What is The Purple Flag Scheme?
The Purple Flag scheme is similar to the Blue and Green flag schemes. It is an official accreditation that a town or city is a safe and pleasant place to visit during the night and the day for both the residents and anyone who visits.
Areas that receive a Purple Flag are acknowledged for promoting high standards of entertainment, dining and drinking in the area while at the same time promoting care for the safety and wellbeing of the people who use them.
Towns and cities must go through a set of standards, management processes and examples of good practice. All of this is created to transform the town or city’s evening and night-time economy (ENTE) for the better. The scheme can offer training, development and research to help it accomplish this and tackle issues such as anti-social behaviour.
What are these standards?
The scheme has five core standards and the city or town that is applying must meet them to become a Purple Flag status holder. These standards are:
· The Policy Envelope: An after-hours policy that displays a clear strategy, which must be based on solid research, an integrated public policy and a successful partnership between different sectors.
· Wellbeing: Destinations must be safe and welcome, and all sectors must be performing their duties to provide a high standard of customer care.
· Movement: People must be able to get home safely after an evening or night out. They must also be able walk around the city centre easily. These are both indispensable requirements.
· Appeal: The destination must offer a colourful choice of leisure and entertainment facilities for a variety of different ages, groups, cultures and lifestyles.
· Place: A successful destination must be lively during the day-time and evening and have available a mixture of overlapping activities that allow and encourage people to socialise and enjoy the place. The destination must reinforce the area’s character and identity and establish further its creativity and flair for urban design when it comes to the evening.
Who supports the scheme?
The Association of Town Centre Management (ATCM) is leading the scheme, which has received the backing of the Home Office, the Association of Chief Police Offers, Tourism NI Chambers of Commerce and Hospitality Ulster, as well as Diageo and other businesses.
Is anyone else taking part in the scheme?

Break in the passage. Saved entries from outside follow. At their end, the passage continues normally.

(* ===== verification/MessageQueue.v ===== *)
(** * Message queues

    Sources: src/libc/mqueue/mqueue_impl.h, mq_init.c, mq_send.c,
    mq_timedsend.c, mq_receive.c, mq_timedreceive.c, mq_setattr.c,
    mq_getattr.c and mq_destroy.c.

    Messages live in a heap of [struct message] and are linked twice: the
    receive list runs through all of them, the send list through the last one
    of each priority.  A dereference of a null or freed pointer is [None].
    Each function holds the queue's mutex from its first to its last access,
    except while it waits, so a critical section is one step; the threads,
    their waits and the signals they send after unlocking are the step
    relation at the end. *)

From S2P Require Import Prelude.

#[local] Open Scope Z_scope.

Abbreviation loc := positive (only parsing).

Record message := Message {
  next_receive : option loc;
  next_send : option loc;
  priority : Z;
  contents : list Z
}.

Record mq_attr := MqAttr {
  mq_flags : Z;
  mq_maxmsg : Z;
  mq_msgsize : Z;
  mq_curmsgs : Z
}.

Record mqd := Mqd {
  attr : mq_attr;
  queue_receive : option loc;
  queue_send : option loc;
  heap : gmap loc message
}.

Definition O_NONBLOCK : Z := 4.

(** A [struct message **]: the queue's own pointer or a field of a message. *)
Inductive mptr := PQueue | PNext (l : loc).
Lemma pickpivot_some l : (8 <= length l)%nat ->
  exists i, qsort_pickpivot cmp l = Some i /\ 0 <= i < Z.of_nat (length l).
Proof.
  intros Hl. unfold qsort_pickpivot.
  pose proof (Z.div_mod (Z.of_nat (length l)) 2). pose proof (Z.mod_pos_bound (Z.of_nat (length l)) 2).
  pose proof (Z.div_mod (Z.of_nat (length l)) 8). pose proof (Z.mod_pos_bound (Z.of_nat (length l)) 8).
  destruct (Z.ltb_spec 40 (Z.of_nat (length l))); [|apply med3_some; lia].
  destruct (med3_some l 0 (0 + Z.of_nat (length l) / 8) (0 + 2 * (Z.of_nat (length l) / 8)))
    as (i1 & -> & ?); [lia..|].
  destruct (med3_some l (Z.of_nat (length l) / 2 - Z.of_nat (length l) / 8) (Z.of_nat (length l) / 2)
    (Z.of_nat (length l) / 2 + Z.of_nat (length l) / 8)) as (i2 & -> & ?); [lia..|].
  destruct (med3_some l (Z.of_nat (length l) - 1 - 2 * (Z.of_nat (length l) / 8))
    (Z.of_nat (length l) - 1 - Z.of_nat (length l) / 8) (Z.of_nat (length l) - 1)) as (i3 & -> & ?); [lia..|].
  by apply med3_some.
Qed.

(** ** Partitioning

    The array is at all times E1 ++ L ++ U ++ G ++ E2: elements equal to,
    smaller than, not yet compared with, greater than and again equal to the
    pivot, which is the first element. *)

Section Partition.
  Context (p : A).

Definition eqp (x : A) : Prop := cmp x p = 0.
Definition ltp (x : A) : Prop := cmp x p < 0.
Definition gtp (x : A) : Prop := 0 < cmp x p.

Lemma compare_pivot X x Y i :
  head (X ++ x :: Y) = Some p -> i = Z.of_nat (length X) ->
  compare_at cmp (X ++ x :: Y) i 0 = Some (cmp x p).
Proof.
  intros Hh Hi. unfold compare_at. rewrite (get_mid X x Y i Hi). cbn [mbind option_bind].
  destruct (X ++ x :: Y) as [|z l]; [done|]. injection Hh as ->. done.
Qed.

Lemma scan_up_ok fuel E1 L U R pa pb pc :
  (length U < fuel)%nat -> Forall eqp E1 -> Forall ltp L -> (E1 = [] -> L = []) ->
  E1 ++ U <> [] -> head (E1 ++ L ++ U ++ R) = Some p ->
  pa = Z.of_nat (length E1) -> pb = pa + Z.of_nat (length L) -> pc = pb + Z.of_nat (length U) - 1 ->
  exists E1' L' U',
    scan_up cmp fuel (E1 ++ L ++ U ++ R) pa pb pc
      = Some (E1' ++ L' ++ U' ++ R, Z.of_nat (length E1'), Z.of_nat (length E1' + length L')) /\
    Forall eqp E1' /\ Forall ltp L' /\ head E1' = Some p /\
    E1' ++ L' ++ U' ≡ₚ E1 ++ L ++ U /\ (length U' <= length U)%nat /\
    Forall gtp (take 1 U').
Proof.
  revert fuel E1 L pa pb pc. induction U as [|x U IH]; intros fuel E1 L pa pb pc Hf HE HL HEL Hne Hh Hpa Hpb Hpc;
    (destruct fuel as [|fuel]; [simpl in Hf; lia|]); cbn [scan_up].
  - rewrite (proj2 (Z.leb_gt pb pc)) by (simpl in Hpc; lia). exists E1, L, [].
    rewrite Hpb, Hpa, Nat2Z.inj_add. split; [done|]. repeat (split; [done|]). split; [|by repeat constructor].
    rewrite app_nil_r in Hne. by destruct E1.
  - rewrite (proj2 (Z.leb_le pb pc)) by (simpl in Hpc; lia).
    assert (Hcmp : compare_at cmp (E1 ++ L ++ (x :: U) ++ R) pb 0 = Some (cmp x p)).
    { rewrite app_assoc. apply compare_pivot; [by rewrite <- app_assoc|]. rewrite length_app. lia. }
    rewrite Hcmp. cbn [mbind option_bind]. simpl length in *.
    destruct (Z.leb_spec (cmp x p) 0) as [Hle|Hgt].
    + destruct (Z.eqb_spec (cmp x p) 0) as [Heq|Hlt].
      * assert (exists L2, swap1 (E1 ++ L ++ (x :: U) ++ R) pa pb = Some ((E1 ++ [x]) ++ L2 ++ U ++ R) /\
          L2 ≡ₚ L) as (L2 & -> & HL2).
        { destruct L as [|y L].
          - exists []. split; [|done]. simpl in *. replace pb with pa by lia.
            rewrite <- app_assoc. simpl. by apply swap1_self.
          - exists (L ++ [y]). split; [|by rewrite Permutation_app_comm].
            destruct (swap1_mid E1 y L x (U ++ R) pa pb) as [Hsw _]; [done|simpl in *; lia|].
            simpl in Hsw |- *. rewrite Hsw. by rewrite <- !app_assoc. }
        cbn [mbind option_bind].
        assert (Hh2 : head ((E1 ++ [x]) ++ L2 ++ U ++ R) = Some p).
        { destruct E1 as [|e E1]; [|done]. rewrite (HEL eq_refl) in Hh. done. }
        destruct (IH fuel (E1 ++ [x]) L2 (pa + 1) (pb + 1) pc) as (E1' & L' & U' & -> & H1 & H2 & H3 & Hp & Hl & H4);
          try done; try lia.
        { apply Forall_app. split; [done|]. by repeat constructor. }
        { by rewrite HL2. }
        { by destruct E1. }
        { by destruct E1. }
        { rewrite length_app. simpl. lia. }
        { rewrite HL2. lia. }
        exists E1', L', U'. repeat (split; [done|]). split; [|split; [lia|done]].
        rewrite Hp, HL2, <- app_assoc. simpl. by rewrite (Permutation_middle L).
      * cbn [mbind option_bind].
        replace (E1 ++ L ++ (x :: U) ++ R) with (E1 ++ (L ++ [x]) ++ U ++ R) in * by (by rewrite <- app_assoc).
        destruct E1 as [|e E1].
        { rewrite (HEL eq_refl) in Hh. simpl in Hh. injection Hh as ->. pose proof (compar_refl cmp p). lia. }
        destruct (IH fuel (e :: E1) (L ++ [x]) pa (pb + 1) pc) as (E1' & L' & U' & -> & H1 & H2 & H3 & Hp & Hl & H4);
          try done; try lia.
        { apply Forall_app. split; [done|]. constructor; [|constructor]. unfold ltp. lia. }
        { rewrite length_app. simpl. lia. }
        exists E1', L', U'. repeat (split; [done|]). split; [|split; [lia|done]].
        by rewrite Hp, <- !app_assoc.
    + exists E1, L, (x :: U). rewrite Hpb, Hpa, Nat2Z.inj_add. repeat (split; [done|]). split; [|split].
      * destruct E1 as [|e E1]; [|done]. rewrite (HEL eq_refl) in Hh. simpl in Hh.
        injection Hh as ->. pose proof (compar_refl cmp p). lia.
      * done.
      * split; [done|]. by repeat constructor.
Qed.
Lemma scan_down_ok fuel P U G E2 pb pc pd :
  (length U < fuel)%nat -> Forall gtp G -> Forall eqp E2 -> head P = Some p ->
  pb = Z.of_nat (length P) -> pc = pb + Z.of_nat (length U) - 1 -> pd = pc + Z.of_nat (length G) ->
  exists U' G' E2',
    scan_down cmp fuel (P ++ U ++ G ++ E2) pb pc pd
      = Some (P ++ U' ++ G' ++ E2', pb + Z.of_nat (length U') - 1,
              pb + Z.of_nat (length U') - 1 + Z.of_nat (length G')) /\
    Forall gtp G' /\ Forall eqp E2' /\ U' ++ G' ++ E2' ≡ₚ U ++ G ++ E2 /\
    U' `prefix_of` U /\ (U' = [] \/ exists U2 y, U' = U2 ++ [y] /\ ltp y).
Proof.
  revert fuel G E2 pc pd. induction U as [|x U IH] using rev_ind;
    intros fuel G E2 pc pd Hf HG HE Hh Hpb Hpc Hpd;
    (destruct fuel as [|fuel]; [simpl in Hf; lia|]); cbn [scan_down].
  - rewrite (proj2 (Z.leb_gt pb pc)) by (simpl in Hpc; lia). exists [], G, E2.
    simpl in *. rewrite Hpd, Hpc. repeat (split; [done|]). by left.
  - rewrite length_app in Hf, Hpc. simpl in Hf, Hpc.
    rewrite (proj2 (Z.leb_le pb pc)) by lia.
    assert (Hhd : forall Y, head (P ++ Y) = Some p) by (intros Y; by destruct P).
    assert (Hcmp : compare_at cmp (P ++ (U ++ [x]) ++ G ++ E2) pc 0 = Some (cmp x p)).
    { rewrite <- app_assoc, app_assoc. apply compare_pivot; [rewrite <- app_assoc; apply Hhd|].
      rewrite length_app. lia. }
    rewrite Hcmp. cbn [mbind option_bind].
    destruct (Z.leb_spec 0 (cmp x p)) as [Hge|Hlt].
    + destruct (Z.eqb_spec (cmp x p) 0) as [Heq|Hne].
      * assert (exists G2, swap1 (P ++ (U ++ [x]) ++ G ++ E2) pc pd = Some (P ++ U ++ G2 ++ (x :: E2)) /\
          G2 ≡ₚ G) as (G2 & -> & HG2).
        { destruct G as [|g G _] using rev_ind.
          - exists []. split; [|done]. replace pd with pc by (simpl in *; lia). rewrite <- !app_assoc.
            simpl. rewrite (app_assoc P U). apply swap1_self. rewrite length_app. lia.
          - exists (g :: G). split; [|by rewrite Permutation_app_comm]. rewrite length_app in Hpd. simpl in Hpd.
            rewrite <- !app_assoc, (app_assoc P U). simpl.
            destruct (swap1_mid (P ++ U) x G g E2 pc pd) as [Hsw _]; [rewrite length_app; lia|lia|].
            rewrite Hsw. by rewrite <- !app_assoc. }
        cbn [mbind option_bind].
        destruct (IH fuel G2 (x :: E2) (pc - 1) (pd - 1)) as (U' & G' & E2' & -> & H1 & H2 & Hp & Hpre & H3);
          try done; try lia.
        { by rewrite HG2. }
        { by constructor. }
        { rewrite HG2. lia. }
        exists U', G', E2'. repeat (split; [done|]). split; [|split; [by apply prefix_app_r|done]].
        rewrite Hp, HG2, <- app_assoc. simpl. by rewrite (Permutation_middle G).
      * cbn [mbind option_bind]. rewrite <- app_assoc. simpl.
        destruct (IH fuel (x :: G) E2 (pc - 1) pd) as (U' & G' & E2' & E & H1 & H2 & Hp & Hpre & H3);
          try done; try lia.
        { constructor; [unfold gtp; lia|done]. }
        { simpl. lia. }
        simpl in E. rewrite E.
        exists U', G', E2'. repeat (split; [done|]). split; [by apply prefix_app_r|done].
    + exists (U ++ [x]), G, E2. rewrite length_app. simpl.
      replace (pb + Z.of_nat (length U + 1) - 1) with pc by lia. rewrite <- Hpd.
      repeat (split; [done|]). right. by exists U, x.
Qed.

Other parts of Northern Ireland have already gotten on board with the scheme and achieved Purple Flag status. These are:
According to the ATCM, 70 towns and cities have the privilege of Purple Flag status, including Swansea, Liverpool, Birmingham, Nottingham, Manchester and London West End’s Convent Garden and Leicester Square areas.

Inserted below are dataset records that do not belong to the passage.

(* ===== verification/StrToInt.v ===== *)
(** * Integer parsing: strtol, strtoul, strtoll, strtoull, strtoimax,
      strtoumax and their wide character variants

    Sources: src/common/parser_strtoint.h, parser_whitespace.h, strtoint.h,
    the files of src/libc/stdlib, src/libc/inttypes and src/libc/wchar that
    instantiate them, and src/libc/wctype/iswspace.c.

    A string is the list of its characters, without the terminator; PEEK of
    the position after the last character is the terminator and PEEK further
    on is [None].  The results are the value, the error stored in errno, and
    what endptr points to. *)

From S2P Require Import Prelude Charset.

#[local] Open Scope Z_scope.
#[local] Ltac Zify.zify_post_hook ::= Z.to_euclidean_division_equations.

(** ** Data *)

(** The result type: NUMERIC_MIN, NUMERIC_MAX and conversion from uintmax_t. *)
Record int_type := IntType { NUMERIC_MIN : Z; NUMERIC_MAX : Z; convert : Z -> Z }.

Definition int_t_long : int_type := IntType LONG_MIN LONG_MAX s64.
Definition int_t_unsigned_long : int_type := IntType 0 ULONG_MAX u64.

Definition peek (s : list Z) (n : nat) : option Z := (s ++ [0]) !! n.

(** Character codes. *)
Definition c_0 : Z := 48.
Definition c_9 : Z := 57.
Definition c_A : Z := 65.
Definition c_F : Z := 70.
Definition c_X : Z := 88.
Definition c_Z : Z := 90.
Definition c_a : Z := 97.
Definition c_f : Z := 102.
Definition c_x : Z := 120.
Definition c_z : Z := 122.
Definition c_minus : Z := 45.
Definition c_plus : Z := 43.

Definition between (lo c hi : Z) : bool := (lo <=? c) && (c <=? hi).

(** ** The parser *)

(** The digit a character stands for, in any radix up to 36. *)
Definition digit_of (c : Z) : option Z :=
  if between c_0 c c_9 then Some (c - c_0)
  else if between c_A c c_Z then Some (c - c_A + 10)
  else if between c_a c c_z then Some (c - c_a + 10)
  else None.

(** "0x" and a hexadecimal digit. *)
Definition has_hex_prefix (s : list Z) : option bool :=
  a ← peek s 0;
  if negb (a =? c_0) then Some false
  else
    b ← peek s 1;
    if negb ((b =? c_x) || (b =? c_X)) then Some false
    else
      c ← peek s 2;
      Some (between c_0 c c_9 || between c_A c c_F || between c_a c c_f).

(** The loop over the digits: [value], [have_number] and [have_overflow]. *)
Fixpoint parse_digits (radix ceil last_digit : Z) (s : list Z) (value : Z)
  (have_number have_overflow : bool) : Z * bool * bool * list Z :=
  match s with
  | [] => (value, have_number, have_overflow, s)
  | c :: s' =>
      match digit_of c with
      | None => (value, have_number, have_overflow, s)
      | Some digit =>
          if radix <=? digit then (value, have_number, have_overflow, s)
          else if (ceil <? value) || ((value =? ceil) && (last_digit <? digit))
          then parse_digits radix ceil last_digit s' value true true
          else parse_digits radix ceil last_digit s' (u64 (value * radix + digit)) true have_overflow
      end
  end.

(** parser_strtoint.h: [have_number], [have_overflow], [number] and the
    remaining input. *)
Definition parse_strtoint (T : int_type) (min max : Z) (allow_negative : bool) (base : Z)
  (s : list Z) : option (bool * bool * Z * list Z) :=
  c ← peek s 0;
  let '(negative, s) :=
    if allow_negative && (c =? c_minus) then (true, drop 1 s)
    else if c =? c_plus then (false, drop 1 s)
    else (false, s) in
  hex ← (if (base =? 0) || (base =? 16) then has_hex_prefix s else Some false);
  c ← peek s 0;
  let '(base, s) :=
    if (hex : bool) then (16, drop 2 s)
    else if base =? 0 then (if c =? c_0 then 8 else 10, s)
    else (base, s) in
  if (2 <=? base) && (base <=? 36) then
    let '(ceil, last_digit) :=
      if (negative : bool) then (u64 (- Z.quot min base), u8 (- Z.rem min base))
      else (Z.quot max base, u8 (Z.rem max base)) in
    let '(value, have_number, have_overflow, s) := parse_digits base ceil last_digit s 0 false false in
    let number :=
      if (have_overflow : bool) then
        if (0 <=? convert T (u64 (-1))) || negb negative then max else min
      else if negative then convert T (u64 (- value)) else convert T value in
    Some (have_number, have_overflow, number, s)
  else Some (false, false, 0, s).

Definition iswspace (wc : Z) : bool :=
  between 9 wc 13 || (wc =? 32) || (wc =? 5760) || between 8192 wc 8198 || between 8200 wc 8202
  || between 8232 wc 8233 || (wc =? 8287) || (wc =? 12288).

(** The inner loop of parser_whitespace.h: bytes are decoded one at a time
    until a character is complete. *)
Fixpoint peek_char (fuel : nat) (C : lc_ctype) (s : list Z) (peeklen : nat) (mbs : mbstate)
  : option (mbresult * nat * mbstate) :=
  match fuel with
  | O => None
  | S fuel =>
      b ← peek s peeklen;
      '(r, mbs) ← mbtoc32 C [b] 1 mbs;
      match r with
      | MbIncomplete => peek_char fuel C s (S peeklen) mbs
      | _ => Some (r, S peeklen, mbs)
      end
  end.

Fixpoint skip_whitespace (fuel : nat) (C : lc_ctype) (s : list Z) (mbs : mbstate)
  : option (list Z) :=
  match fuel with
  | O => None
  | S fuel =>
      '(r, peeklen, mbs) ← peek_char (S (length s)) C s 0 mbs;
      match r with
      | MbChar ret c32 =>
          if (ret <=? 0) || negb (iswspace c32) then Some s
          else skip_whitespace fuel C (drop peeklen s) mbs
      | _ => Some s
      end
  end.

Fixpoint skip_whitespace_wide (s : list Z) : list Z :=
  match s with
  | [] => []
  | c :: s' => if iswspace c then skip_whitespace_wide s' else s
  end.

(** strtoint.h: the value returned, the error, and what *endptr points to. *)
Definition strtoint_result (str : list Z) (r : bool * bool * Z * list Z) : Z * option Z * list Z :=
  let '(have_number, have_overflow, number, s) := r in
  (number,
   if negb have_number then Some EINVAL else if (have_overflow : bool) then Some ERANGE else None,
   if have_number then s else str).

Definition strtoint (T : int_type) (C : lc_ctype) (str : list Z) (base : Z)
  : option (Z * option Z * list Z) :=
  s ← skip_whitespace (S (length str)) C str mbstate_init;
  r ← parse_strtoint T (NUMERIC_MIN T) (NUMERIC_MAX T) true base s;
  Some (strtoint_result str r).

Definition wcstoint (T : int_type) (str : list Z) (base : Z) : option (Z * option Z * list Z) :=
  let s := skip_whitespace_wide str in
  r ← parse_strtoint T (NUMERIC_MIN T) (NUMERIC_MAX T) true base s;
  Some (strtoint_result str r).

(** The instances: long, long long and intmax_t are all 64 bits wide. *)
Definition strtol_l := strtoint int_t_long.
Definition strtoll_l := strtoint int_t_long.
Definition strtoimax_l := strtoint int_t_long.
Definition strtoul_l := strtoint int_t_unsigned_long.
Definition strtoull_l := strtoint int_t_unsigned_long.
Definition strtoumax_l := strtoint int_t_unsigned_long.
Definition wcstol := wcstoint int_t_long.
Definition wcstoll := wcstoint int_t_long.
Definition wcstoimax := wcstoint int_t_long.
Definition wcstoul := wcstoint int_t_unsigned_long.
Definition wcstoull := wcstoint int_t_unsigned_long.
Definition wcstoumax := wcstoint int_t_unsigned_long.

(** ** What a numeral means *)

(** The digits at the start of the input, and the rest. *)
Fixpoint span_digits (radix : Z) (s : list Z) : list Z * list Z :=
  match s with
  | [] => ([], [])
  | c :: s' =>
      match digit_of c with
      | Some d =>
          if d <? radix then let '(ds, rest) := span_digits radix s' in (d :: ds, rest) else ([], s)
      | None => ([], s)
      end
  end.

(** Horner's rule, from an initial value. *)
Definition horner (radix v : Z) (ds : list Z) : Z := foldl (fun v d => v * radix + d) v ds.

Definition split_sign (allow_negative : bool) (s : list Z) : bool * list Z :=
  match s with
  | c :: s' =>
      if allow_negative && (c =? c_minus) then (true, s')
      else if c =? c_plus then (false, s') else (false, s)
  | [] => (false, [])
  end.

Definition is_hex_digit (c : Z) : bool :=
  match digit_of c with Some d => d <? 16 | None => false end.

Definition split_base (base : Z) (s : list Z) : Z * list Z :=
  let other := (if base =? 0 then (if bool_decide (head s = Some c_0) then 8 else 10) else base, s) in
  if (base =? 0) || (base =? 16) then
    match s with
    | a :: b :: ((c :: _) as s') =>
        if (a =? c_0) && ((b =? c_x) || (b =? c_X)) && is_hex_digit c then (16, s') else other
    | _ => other
    end
  else other.

(** The nearest value of the type; for an unsigned type a negative numeral
    counts as too large. *)
Definition saturate (min max x : Z) : Z :=
  if (min <=? x) && (x <=? max) then x
  else if (x <? 0) && (min <? 0) then min else max.

Definition strtoint_spec (min max : Z) (allow_negative : bool) (base : Z) (s : list Z)
  : bool * bool * Z * list Z :=
  let '(negative, s1) := split_sign allow_negative s in
  let '(radix, s2) := split_base base s1 in
  if (2 <=? radix) && (radix <=? 36) then
    let '(ds, rest) := span_digits radix s2 in
    let x := if negative then - horner radix 0 ds else horner radix 0 ds in
    (negb (bool_decide (ds = [])), negb ((min <=? x) && (x <=? max)), saturate min max x, rest)
  else (false, false, 0, s2).

(** A result type and the bounds passed to the parser. *)
Record int_ok (T : int_type) (min max : Z) : Prop := {
  ok_min : - 2 ^ 63 <= min <= 0;
  ok_max : 0 <= max < 2 ^ 64;
  ok_convert x : min <= x <= max -> convert T (u64 x) = x;
  ok_unsigned : (0 <=? convert T (u64 (-1))) = (min =? 0)
}.

Lemma int_ok_long : int_ok int_t_long LONG_MIN LONG_MAX.
Proof.
  split; unfold LONG_MIN, LONG_MAX; simpl; try done.
  intros x Hx. unfold sN, uN. lia.
Qed.

Lemma int_ok_unsigned_long : int_ok int_t_unsigned_long 0 ULONG_MAX.
Proof.
  split; unfold ULONG_MAX; simpl; try done.
  intros x Hx. unfold uN. lia.
Qed.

Other notable towns, cities and areas include Leeds, Manchester, Bristol and Dublin
Why should you support it?
Research has shown that people across all age groups are looking for genuine places to be eat, dine and be entertained. According to Tourism Northern Ireland, tourism brings £723 million each year into the Northern Irish economy.
To earn Purple Flag status would really raise Belfast’s public profile as a city. By transforming local areas and becoming a Purple Flag accreditation, it could become even more attractive to visitors than it already is and businesses could benefit from a higher footfall, increased revenue and a wider range of patrons.

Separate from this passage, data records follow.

(* ===== verification/Printf.v ===== *)
(** * Formatted output: vsnprintf

    Sources: src/common/vprintf.h (VSNPRINTF style, narrow characters),
    vprintf_body.h, vprintscanf.h and the numeric grouping of
    src/common/locale.h.

    Modelled are formats without numbered arguments and all conversions but
    the floating point ones and %m.  The arguments are the list of values
    va_arg will deliver; taking one at another type, or reading past the end of
    the format, is [None], and so is a conversion that is not modelled.  What a
    conversion writes is the list of characters it passes to PUTCHAR. *)

From S2P Require Import Prelude Charset StrToInt.

#[local] Open Scope Z_scope.
#[local] Ltac Zify.zify_post_hook ::= Z.to_euclidean_division_equations.

(** ** Digit grouping (locale.h)

    A grouping string is its list of signed chars, which must not be empty
    where one is read; the position in it is an index. *)

Definition SIZE_MAX : Z := 2 ^ 64 - 1.

Record numeric_grouping := NumericGrouping {
  ng_grouping : Z;         (* index into the grouping string *)
  ng_steps : Z;
  ng_repetitions : Z
}.

Fixpoint numeric_grouping_loop (g : list Z) (i ndigits ngroupings : Z)
  : option (numeric_grouping * Z) :=
  match g with
  | [] => None
  | x :: g' =>
      if (x <? 0) || (ndigits <=? x) then Some (NumericGrouping i ndigits 0, ngroupings)
      else
        match g' with
        | [] => Some (NumericGrouping i ((ndigits - 1) mod x + 1) ((ndigits - 1) / x),
                      ngroupings + (ndigits - 1) / x)
        | _ => numeric_grouping_loop g' (i + 1) (ndigits - x) (ngroupings + 1)
        end
  end.

Definition numeric_grouping_init (grouping : option (list Z)) (ndigits : Z)
  : option (numeric_grouping * Z) :=
  match grouping with
  | Some ((_ :: _) as g) =>
      if ndigits <=? 1 then Some (NumericGrouping 0 SIZE_MAX 0, 0)
      else numeric_grouping_loop g 0 ndigits 0
  | _ => Some (NumericGrouping 0 SIZE_MAX 0, 0)
  end.

Definition numeric_grouping_step (grouping : option (list Z)) (ng : numeric_grouping)
  : option (bool * numeric_grouping) :=
  if negb (ng_steps ng =? 0) then
    Some (false, NumericGrouping (ng_grouping ng) (ng_steps ng - 1) (ng_repetitions ng))
  else
    let '(i, reps) :=
      if negb (ng_repetitions ng =? 0) then (ng_grouping ng, ng_repetitions ng - 1)
      else (ng_grouping ng - 1, ng_repetitions ng) in
    if i <? 0 then None
    else
      g ← grouping;
      x ← g !! Z.to_nat i;
      if x <=? 0 then None else Some (true, NumericGrouping i (x - 1) reps).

Not only this, the scheme has the potential to create more diversification. Belfast would be able to offer consumers a wider choice. The city will benefit from more development and expenditure, and become a (more) successful mixed-use economy. With an anticipated influx of student population; new residents living in the City Centre ensuring we have the right mechanisms for developing a safe, clean and welcoming evening economy is incredibly important.
These are all potential benefits at a time when Belfast itself is aiming to meet both the requirements and the expectations of new residents, employers and tourists as an international city should. The hotel sector is forever expanding and city living is increasing, and each year Belfast receives 250,000 business visitors and over 60,000 conference attendees. Meanwhile, one-third of the Belfast population is under 21. They all seek an enhanced, more vibrant experience of the city.
Who can take part?
The scheme is open to local authorities, town centre partnerships, business improvement districts (BIDs), Pubwatch partnerships, local community societies or voluntary bodies (civic societies) and partnerships that work together to reduce crime and disorder.
If you’re not sure whether you can take part, you can contact the scheme leaders to see if you’re eligible. Often, the police or the local authority will be leading.
Cathedral Quarter BID
CQ BID has joined forces with the Belfast One BID and Linen Quarter BID to make a submission to the ATCM (Association of Town Centre Management) for Purple Flag status.
A project fund has been established to take forward the initiative. At present this is a business funded project with a multi-stakeholder steering group to apply in October 2019 to ATCM to secure Purple Flag status in February 2020.